Low-Cost and Comprehensive Non-textual Input Fuzzing with LLM-Synthesized Input Generators
Kunpeng Zhang, Zongjie Li, Daoyuan Wu, Shuai Wang, Xin Xia
TL;DR
The paper tackles the challenge of fuzzing software that accepts complex, non-textual inputs by proposing G2Fuzz, a hybrid framework that uses LLMs to synthesize and mutate Python input generators and then leverages AFL++ for local mutation. This combination leverages the strengths of LLMs in grasping format features and the efficiency of traditional fuzzers in exploring the input space, yielding improved code coverage and bug detection across a wide range of formats with moderate LLM cost. Extensive evaluation across UNIFUZZ, FuzzBench, and MAGMA demonstrates that G2Fuzz outperforms state-of-the-art mutation-based and structure-aware fuzzers, discovering real-world bugs and CVEs (e.g., several in MP4, TIFF, PDF pipelines). The approach is generalizable across multiple LLMs, supports numerous file formats through generator-based synthesis, and emphasizes open science and responsible disclosure, making it a practical and scalable solution for grammar-aware fuzzing of non-textual inputs.
Abstract
Modern software often accepts inputs with highly complex grammars.
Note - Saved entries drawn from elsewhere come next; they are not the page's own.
Lemma mappages_loop_done n root a pa perm s T l :
  cpu_ok s → lock_free LkKmem s → vm_inv root s T l →
  a mod PGSIZE = 0 → 0 ≤ a → a + Z.of_nat (S n) * PGSIZE ≤ MAXVA →
  0 ≤ pa → pa + Z.of_nat (S n) * PGSIZE ≤ 2 ^ 56 → 0 ≤ perm < 1024 →
  (∀ va, a ≤ va < a + Z.of_nat (S n) * PGSIZE → has (leaf s.(pmem) root va) PTE_V = false) →
  ∃ r s' T' l' k,
    mappages_loop (S n) root a (a + Z.of_nat n * PGSIZE) pa perm s = Done r s' ∧
    vm_grow s T l s' T' l' ∧ vm_inv root s' T' l' ∧ pages_mapped root a pa perm k s s' ∧
    ((r = 0 ∧ k = Z.of_nat (S n)) ∨ (r = -1 ∧ l' = [] ∧ 0 ≤ k ≤ Z.of_nat n)) ∧ took l l' r (S n).
Proof.
  revert a pa s T l. induction n as [|n IH];
    intros a pa s T l Hs Hl HI Ha Ha0 Hmax Hpa0 Hpa Hperm Hun.
  all: rewrite !Nat2Z.inj_succ in *; 
    assert (Hva : 0 ≤ a < MAXVA) by pg;
    destruct (map_one root a (Z.lor (Z.lor (PA2PTE pa) perm) PTE_V) s T l Hs Hl HI Ha Hva)
      as (sl & s1 & T1 & l1 & E1 & [(-> & Hg & HI1 & [Hl1 Htk] & Hlf)|(Hne & [Hld Htk] & Hg & HI1 & Hlf)]);
    rewrite mappages_loop_S; mstep E1.
  - exists (-1), s1, T1, l1, 0. do 3 (split; [done|]). split; [|split; [right; split; [done|]; split; [done|]; lia|unfold took; lia]].
    intros va Hv. rewrite Hlf, decide_False by lia. done.
  - rewrite (proj2 (Z.eqb_neq _ _) Hne). unfold get_pte, set_pte. mnext. rewrite Hld, Hun by pg.
    mnext. rewrite (proj2 (Z.eqb_eq a (a + Z.of_nat 0 * PGSIZE))) by lia.
    eexists 0, _, T1, l1, 1. split; [done|]. split; [done|]. split; [done|]. split; [|split; [left; lia|unfold took; lia]].
    intros va Hv. rewrite Hlf, mapped_pte_u64 by (done || pg).
    unfold mapped_pte, PGSIZE. repeat case_decide; try lia; try done. do 3 f_equal. mlia.
  - exists (-1), s1, T1, l1, 0. do 3 (split; [done|]). split; [|split; [right; split; [done|]; split; [done|]; lia|unfold took; lia]].
    intros va Hv. rewrite Hlf, decide_False by lia. done.
  - rewrite (proj2 (Z.eqb_neq _ _) Hne). unfold get_pte, set_pte. mnext. rewrite Hld, Hun by pg.
    mnext. rewrite (proj2 (Z.eqb_neq a (a + Z.succ (Z.of_nat n) * PGSIZE))) by pg.
    rewrite !u64_small by pg.
    destruct (vm_grow_ok _ _ _ _ _ _ Hg Hs Hl) as [Hs2 Hl2]. cbv zeta in Hg, HI1, Hlf.
    set (s2 := set_pmem _ s1) in *. rewrite mapped_pte_u64 in Hlf by (done || pg).
    destruct (IH (a + PGSIZE) (pa + PGSIZE) s2 T1 l1 Hs2 Hl2 HI1)
      as (r & s' & T' & l' & k & E & Hg' & HI' & Hm & Hr & Htk'); try pg.
    { intros va Hv. rewrite Hlf, decide_False, Hun
        by pg. done. }
    exists r, s', T', l', (k + 1). split.
    { replace (a + Z.succ (Z.of_nat n) * PGSIZE) with (a + PGSIZE + Z.of_nat n * PGSIZE) by pg.
      exact E. }
    split; [by eapply vm_grow_trans|]. split; [done|]. split.
    + eapply pages_mapped_step; try done. lia.
    + split; [|unfold took in *; lia]. destruct Hr as [[-> ->]|(-> & -> & ?)]; [left|right]; repeat split; lia.
Qed.

Lemma mappages_done root va size pa perm s T l :
  cpu_ok s → lock_free LkKmem s → vm_inv root s T l →
  va mod PGSIZE = 0 → size mod PGSIZE = 0 → 0 < size → 0 ≤ va → va + size ≤ MAXVA →
  0 ≤ pa → pa + size ≤ 2 ^ 56 → 0 ≤ perm < 1024 →
  (∀ a, va ≤ a < va + size → has (leaf s.(pmem) root a) PTE_V = false) →
  ∃ r s' T' l' k,
    mappages root va size pa perm s = Done r s' ∧
    vm_inv root s' T' l' ∧ vm_grow s T l s' T' l' ∧ pages_mapped root va pa perm k s s' ∧
    ((r = 0 ∧ k * PGSIZE = size) ∨ (r = -1 ∧ l' = [] ∧ 0 ≤ k ∧ k * PGSIZE < size)) ∧
    took l l' r (Z.to_nat (size / PGSIZE)).
Proof.
  intros Hs Hl HI Ha Hsz Hsz0 Hva Hmax Hpa Hpa' Hperm Hun.
  destruct (Z.to_nat (size / PGSIZE)) as [|n] eqn:En; [pg|].
  assert (E : size = Z.of_nat (S n) * PGSIZE) by pg.
  destruct (mappages_loop_done n root va pa perm s T l) as (r & s' & T' & l' & k & H1 & H2 & H3 & H4 & H5 & H6);
    rewrite <- ?E; try done.
  exists r, s', T', l', k. split.
  2:{ do 3 (split; [done|]). split; [|exact H6]. destruct H5 as [[-> ->]|(-> & -> & ?)]; [left|right];
      repeat split; pg. }
  unfold mappages. rewrite Ha, Hsz, En. cbn [Z.eqb negb].
  rewrite (proj2 (Z.eqb_neq size 0)) by lia. rewrite <- H1. f_equal. rewrite u64_small; pg.
Qed.

(** C7. Mapping unmapped, aligned pages either succeeds, and then exactly the
    pages of the range translate to the given physical pages with the given
    permissions, or fails because no page was left for a table, and then only
    a prefix of them does.  Either way every other translation is as before,
    the tables stay a tree disjoint from the free pages, and no byte outside
    the tables changes. *)
Theorem mappages_maps root va size pa perm s T l :
  cpu_ok s → lock_free LkKmem s → vm_inv root s T l →
  va mod PGSIZE = 0 → size mod PGSIZE = 0 → 0 < size → 0 ≤ va → va + size ≤ MAXVA →
  0 ≤ pa → pa + size ≤ 2 ^ 56 → 0 ≤ perm < 1024 →
  (∀ a, va ≤ a < va + size → has (leaf s.(pmem) root a) PTE_V = false) →
  ∃ r s' T' l' k,
    mappages root va size pa perm s = Done r s' ∧
    vm_inv root s' T' l' ∧ vm_grow s T l s' T' l' ∧ pages_mapped root va pa perm k s s' ∧
    ((r = 0 ∧ k * PGSIZE = size) ∨ (r = -1 ∧ l' = [] ∧ 0 ≤ k ∧ k * PGSIZE < size)).
Proof.
  intros. destruct (mappages_done root va size pa perm s T l) as (r & s' & T' & l' & k & E & HI & Hg & Hp & Hr & _); [done..|].
  exists r, s', T', l', k. done.
Qed.

(** ** uvmunmap *)

Lemma has_zero f : has 0 f = false.
Proof. done. Qed.

(** The physical pages the valid entries of [n] pages from [a] point to. *)
Fixpoint frames (m : mem) (root a : Z) (n : nat) : list Z :=
  match n with
  | O => []
  | S n =>
      let v := leaf m root a in
      (if has v PTE_V then [PTE2PA v] else []) ++ frames m root (a + PGSIZE) n
  end.

Lemma frames_ext m m' root a n :
  (∀ va, a ≤ va < a + Z.of_nat n * PGSIZE → leaf m' root va = leaf m root va) →
  frames m' root a n = frames m root a n.
Proof.
  revert a. induction n as [|n IH]; intros a H; cbn [frames]; [done|].
  rewrite (H a) by pg. f_equal. apply IH. intros va Hv. apply H. pg.
Qed.

(** Giving a page that is no table back to the allocator. *)
Lemma vm_kfree root s T l pa :
  vm_inv root s T l → page_ok pa → pa ∉ l → T !! pa = None →
  vm_inv root (kfreed pa s) T (pa :: l) ∧
  (∀ va, leaf (kfreed pa s).(pmem) root va = leaf s.(pmem) root va) ∧
  (∀ va, slot_at (kfreed pa s).(pmem) 2 root va = slot_at s.(pmem) 2 root va).
Proof.
  intros [HT Hf Hd] Hok Hin HnT.
  assert (Hm : ∀ P x y, T !! P = Some x → on_page P y →
             ld8 (kfreed pa s).(pmem) y = ld8 s.(pmem) y).
  { intros P x y HP Hon. apply junk_next_out. intros Hon'.
    pose proof (on_page_disj _ _ _ (typed_page _ _ _ HT _ _ HP) Hok Hon Hon'). congruence. }
  split; [split|split].
  - by eapply typed_ext.
  - by apply free_pages_kfreed.
  - intros P x HP [->|Hin']%elem_of_cons; [congruence|]. by eapply Hd.
  - intros va. eapply leaf_at_ext; [done|apply HT|done].
  - intros va. eapply slot_at_ext; [done|apply HT|done].
Qed.

(** The valid entries of [n] pages from [a] are gone, the others unchanged. *)
Definition pages_unmapped (root a n : Z) (s s' : kstate) : Prop :=
  ∀ va, 0 ≤ va < MAXVA →
    leaf s'.(pmem) root va =
      if decide (a ≤ va < a + n * PGSIZE ∧ has (leaf s.(pmem) root va) PTE_V = true) then 0
      else leaf s.(pmem) root va.

Lemma pages_unmapped_set root a s s' :
  a mod PGSIZE = 0 → has (leaf s.(pmem) root a) PTE_V = true →
  (∀ va, 0 ≤ va < MAXVA → leaf s'.(pmem) root va =
     if decide (pre_of 0 va = pre_of 0 a) then 0 else leaf s.(pmem) root va) →
  pages_unmapped root a 1 s s'.
Proof.
  intros Ha Hv H va Hva. rewrite H by done. pose proof (pre0_same a va Ha) as Hp.
  destruct (decide (pre_of 0 va = pre_of 0 a)) as [E|E].
  - rewrite decide_True; [done|]. split; [pg|]. unfold leaf in *. by rewrite (leaf_at_page _ _ _ _ _ E).
  - rewrite decide_False; [done|]. intros [? _]. pg.
Qed.

Lemma pages_unmapped_skip root a s :
  a mod PGSIZE = 0 → has (leaf s.(pmem) root a) PTE_V = false → pages_unmapped root a 1 s s.
Proof.
  intros Ha Hv va Hva. pose proof (pre0_same a va Ha) as Hp. case_decide as Hd; [|done].
  destruct Hd as [Hd1 Hd2]. unfold leaf in *.
  rewrite (leaf_at_page _ _ _ va a) in Hd2 by (apply Hp; pg). congruence.
Qed.

Lemma pages_unmapped_trans root a n s s1 s' :
  0 ≤ n → pages_unmapped root a 1 s s1 → pages_unmapped root (a + PGSIZE) n s1 s' →
  pages_unmapped root a (n + 1) s s'.
Proof.
  intros Hn H1 H2 va Hva. rewrite H2, H1 by done.
  set (b := has (leaf s.(pmem) root va) PTE_V).
  destruct (decide (a ≤ va < a + 1 * PGSIZE ∧ b = true)) as [Hd|Hd].
  - rewrite has_zero. rewrite decide_False by (by intros [_ ?]). rewrite decide_True; [done|].
    split; [pg|tauto].
  - fold b. destruct b; [|by rewrite !decide_False by (by intros [_ ?])].
    assert (Hd' : ¬ (a ≤ va < a + 1 * PGSIZE)) by tauto.
    destruct (decide (a + PGSIZE ≤ va < a + PGSIZE + n * PGSIZE)).
    + rewrite !decide_True; [done|split; [pg|done]..].
    + rewrite !decide_False; [done|intros [? _]; pg..].
Qed.

Definition freed (do_free : bool) (v : Z) : list Z :=
  if has v PTE_V && do_free then [PTE2PA v] else [].

(** Pages [kfree] accepts: not free already and no tables. *)
Definition owned (T : typing) (l : list Z) (pa : Z) : Prop :=
  page_ok pa ∧ T !! pa = None ∧ pa ∉ l.

(** Such pages, and memory that is neither, keep their contents. *)
Definition untouched (T : typing) (l : list Z) (s s' : kstate) : Prop :=
  ∀ P y, owned T l P → on_page P y → ld8 s'.(pmem) y = ld8 s.(pmem) y.

Lemma untouched_grow root s T l s' T' l' :
  vm_inv root s' T' l' → vm_grow s T l s' T' l' → untouched T l s s'.
Proof.
  intros HI [_ _ (used & -> & Hu) Hf] P y (HP & HT & Hl) Hy. apply Hf. intros (Q & x & HQ & HyQ).
  pose proof (typed_page _ _ _ (vi_typed _ _ _ _ HI) _ _ HQ) as HQok.
  rewrite <- (on_page_disj _ _ _ HP HQok Hy HyQ) in HQ. destruct (Hu _ _ HQ); [congruence|set_solver].
Qed.

Lemma untouched_kfreed T l s pa : page_ok pa → untouched T (pa :: l) s (kfreed pa s).
Proof.
  intros Hpa P y (HP & _ & Hl) Hy. apply junk_next_out. intros Hy'.
  pose proof (on_page_disj _ _ _ HP Hpa Hy Hy'). set_solver.
Qed.
(** What uvmcopy leaves behind: the pages in use and the child's high
    translations as they were; and the copy, in pages of its own, or nothing. *)
Definition copy_result (r : Z) (s' : kstate) : Prop :=
  (∀ P y, shield P → on_page P y → ld8 s'.(pmem) y = ld8 m0 y) ∧
  (∀ va, top ≤ va < MAXVA → leaf s'.(pmem) new va = hi va) ∧
  (r = 0 ∧
   (∀ va, 0 ≤ va < sz → copied s'.(pmem) va) ∧
   (∀ va, 0 ≤ va < top → has (leaf s'.(pmem) new va) PTE_V = true → ¬ shield (frame s'.(pmem) new va)) ∨
   r = -1 ∧ ∀ va, 0 ≤ va < top → has (leaf s'.(pmem) new va) PTE_V = false).

(** The outcome of code that has [l] to allocate from and [n] valid pages to
    copy: it gives up only if there are not three pages for each, the copy and
    two tables. *)
Definition copy_outcome (o : outcome kstate Z) (l : list Z) (n : nat) : Prop :=
  ∃ r s', o = Done r s' ∧ copy_result r s' ∧ (r = -1 → (length l < 3 * n)%nat).

Lemma abandon_result (s : kstate) Tn l i l1 n : copying s Tn l i → i mod PGSIZE = 0 → 0 ≤ i ≤ top →
  (length l1 < 3 * n)%nat → copy_outcome ((uvmunmap new 0 (i / PGSIZE) true ;; mret (-1)) s) l1 n.
Proof.
  intros Hc Hal Hi Hn. destruct (abandon s Tn l i Hc Hal Hi) as (s' & E & H1 & H2 & H3).
  exists (-1), s'. split; [by mstep E|]. split; [|done]. split; [done|]. split; [done|]. right. by split.
Qed.

Lemma copying_result s Tn l i : copying s Tn l i → sz ≤ i → copy_result 0 s.
Proof.
  intros Hc Hi. split; [apply (cp_keep _ _ _ _ Hc)|]. split; [apply (cp_high _ _ _ _ Hc)|]. left. split; [done|].
  split; [intros va Hva; apply (cp_done _ _ _ _ Hc); lia|]. intros va Hva HV. by apply (cp_own _ _ _ _ Hc).
Qed.

(** Copying one valid page: the rest of the loop body, with [next] the loop
    from the next page. *)
Lemma copy_page s Tn l i (next : K Z) n : copying s Tn l i → i mod PGSIZE = 0 → 0 ≤ i < top → i < sz →
  has (leaf m0 old i) PTE_V = true →
  (∀ s' Tn' l', copying s' Tn' l' (i + PGSIZE) → copy_outcome (next s') l' n) →
  copy_outcome
    ((mem ← kalloc;
     if mem =? 0 then uvmunmap new 0 (i / PGSIZE) true ;; mret (-1) else
     modify (set_pmem (λ m, memmove m mem (PTE2PA (leaf m0 old i)) PGSIZE)) ;;
     r ← mappages new i PGSIZE mem (PTE_FLAGS (leaf m0 old i));
     if negb (r =? 0) then
       kfree mem ;; uvmunmap new 0 (i / PGSIZE) true ;; mret (-1)
     else next) s) l (S n).
Proof.
  intros Hc Hal Hi His HV Hnext. destruct (cp_ok _ _ _ _ Hc) as [Hs Hl]. pose proof (cp_inv _ _ _ _ Hc) as HI.
  destruct l as [|r l].
  { mstep (kalloc_empty s Hs Hl (vi_free _ _ _ _ HI)). by eapply abandon_result; [|done|lia|cbn; lia]. }
  mstep (kalloc_pops s r l Hs Hl (vi_free _ _ _ _ HI)).
  destruct (fresh_page s Tn r l i (frame m0 old i) Hc) as (He & Hlf & Hown & Hnsh & Hfr & Hby); [apply Hframes; [lia|done]|].
  destruct (page_ok_56 _ (proj1 Hown)) as [Hral Hr].
  pose proof (page_ok_pos _ (proj1 Hown)) as [Hpos _].
  rewrite (proj2 (Z.eqb_neq r 0)) by lia. mnext.
  fold (frame m0 old i).
  set (s1 := set_pmem (λ m, memmove m r (frame m0 old i) PGSIZE) (kalloced r l s)) in *. clearbody s1.
  assert (Hc1 : copying s1 Tn l i) by (eapply copying_evolves; [exact Hc|exact He|lia|by intros]).
  assert (Hfr1 : ∀ va, 0 ≤ va < top → has (leaf s1.(pmem) new va) PTE_V = true → frame s1.(pmem) new va ≠ r).
  { intros va Hva. unfold frame. rewrite Hlf. by apply Hfr. }
  destruct (cp_ok _ _ _ _ Hc1) as [Hs1 Hl1].
  destruct (mappages_done new i PGSIZE r (PTE_FLAGS (leaf m0 old i)) s1 Tn l) as (rr & s2 & T2 & l2 & k & E & HI2 & Hg & Hpm & Hk & Htk);
    [done|done|apply Hc1|done|done|pg|lia|pg|lia|pg|apply flags_range|intros a Ha; apply (cp_rest _ _ _ _ Hc1); pg|].
  change (Z.to_nat (PGSIZE / PGSIZE)) with 1%nat in Htk.
  pose proof (evolves_grow _ _ _ _ _ _ Hs1 Hl1 HI2 Hg) as He2. mstep E.
  destruct Hk as [[-> Hk]|(-> & -> & Hk0 & Hk)]; cbn [Z.eqb negb].
  - assert (k = 1) as -> by pg. destruct (Hnext s2 T2 l2) as (r' & s' & En & Hres & Hlow); [by apply (copying_mapped s1 Tn l i s2 T2 l2 r); done || lia|].
    exists r', s'. split; [exact En|]. split; [exact Hres|]. intros Hr'. specialize (Hlow Hr'). destruct Htk as [Htk _]. cbn [length] in *. lia.
  - assert (k = 0) as -> by pg.
    assert (Hlf2 : ∀ va, 0 ≤ va < MAXVA → leaf s2.(pmem) new va = leaf s1.(pmem) new va).
    { intros va Hva. rewrite Hpm, decide_False by (done || pg). done. }
    pose proof (copying_evolves _ _ _ _ _ _ _ Hc1 He2 ltac:(lia) Hlf2) as Hc2.
    destruct (cp_ok _ _ _ _ Hc2) as [Hs2 Hl2]. mstep (kfree_pushes s2 r Hs2 Hl2 (proj1 Hown)).
    eapply abandon_result; [apply (give_back s2 T2 [] i r Hc2)|done|lia|]; try done; try lia.
    + by apply He2.
    + intros va Hva. unfold frame. rewrite Hlf2 by lia. by apply Hfr1.
    + destruct Htk as [_ Htk]. specialize (Htk eq_refl). cbn [length] in *. lia.
Qed.
(* ===== verification/BioSpec.v ===== *)
(** What the buffer cache of [Bio] promises.

    Its abstract state maps block numbers to contents ([blk]), reference counts
    ([rc]) and locks ([lk]); every operation is described by its effect on
    these maps and on the disk.  [lru] relates the linked list to the order in
    which the buffers were last released. *)

From S2P Require Import Prelude Cmem Kstate Spinlock Sleep Sleeplock Bio.
Local Open Scope Z_scope.

(** ** Doubly linked lists *)

(** From [a] through [l] to [z]. *)
Fixpoint links (nx pv : nat → nat) (a : nat) (l : list nat) (z : nat) : Prop :=
  match l with
  | [] => nx a = z ∧ pv z = a
  | b :: l => nx a = b ∧ pv b = a ∧ links nx pv b l z
  end.

Lemma links_app nx pv a l1 b l2 z :
  links nx pv a (l1 ++ b :: l2) z ↔ links nx pv a l1 b ∧ links nx pv b l2 z.
Proof.
  revert a. induction l1 as [|c l1 IH]; intros a; cbn; [tauto|]. rewrite IH. tauto.
Qed.

Lemma links_ext nx pv nx' pv' a l z :
  (∀ x, x ∈ a :: l → nx' x = nx x) → (∀ x, x ∈ z :: l → pv' x = pv x) →
  links nx pv a l z → links nx' pv' a l z.
Proof.
  revert a. induction l as [|b l IH]; intros a Hn Hp; cbn.
  - rewrite Hn, Hp by (by left). done.
  - rewrite (Hn a), (Hp b) by set_solver. intros (? & ? & ?). split; [done|]. split; [done|].
    apply IH; [|set_solver|done]. intros x Hx. apply Hn. by right.
Qed.

Lemma links_rev nx pv a l z : links nx pv a l z → links pv nx z (reverse l) a.
Proof.
  revert a. induction l as [|b l IH]; intros a; cbn [links].
  - by intros [? ?].
  - intros (? & ? & Hl). rewrite reverse_cons, links_app. split; [by apply IH|]. done.
Qed.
Recent advances in large language models (LLMs) have shown that they can be used to synthesize high-quality natural language text and code that conforms to the grammar of a given input format. Nevertheless, LLMs are often incapable or too costly to generate non-textual outputs, such as images, videos, and PDF files. This limitation hinders the application of LLMs in grammar-aware fuzzing. We present a novel approach to enabling grammar-aware fuzzing over non-textual inputs. We employ LLMs to synthesize and also mutate input generators, in the form of Python scripts, that generate data conforming to the grammar of a given input format. Then, non-textual data yielded by the input generators are further mutated by traditional fuzzers (AFL++) to explore the software input space effectively. Our approach, namely G2FUZZ, features a hybrid strategy that combines a holistic search driven by LLMs and a local search driven by industrial quality fuzzers. Two key advantages are: (1) LLMs are good at synthesizing and mutating input generators and enabling jumping out of local optima, thus achieving a synergistic effect when combined with mutation-based fuzzers; (2) LLMs are less frequently invoked unless really needed, thus significantly reducing the cost of LLM usage. We have evaluated G2FUZZ on a variety of input formats, including TIFF images, MP4 audios, and PDF files. The results show that G2FUZZ outperforms SOTA tools such as AFL++, Fuzztruction, and FormatFuzzer in terms of code coverage and bug finding across most programs tested on three platforms: UNIFUZZ, FuzzBench, and MAGMA.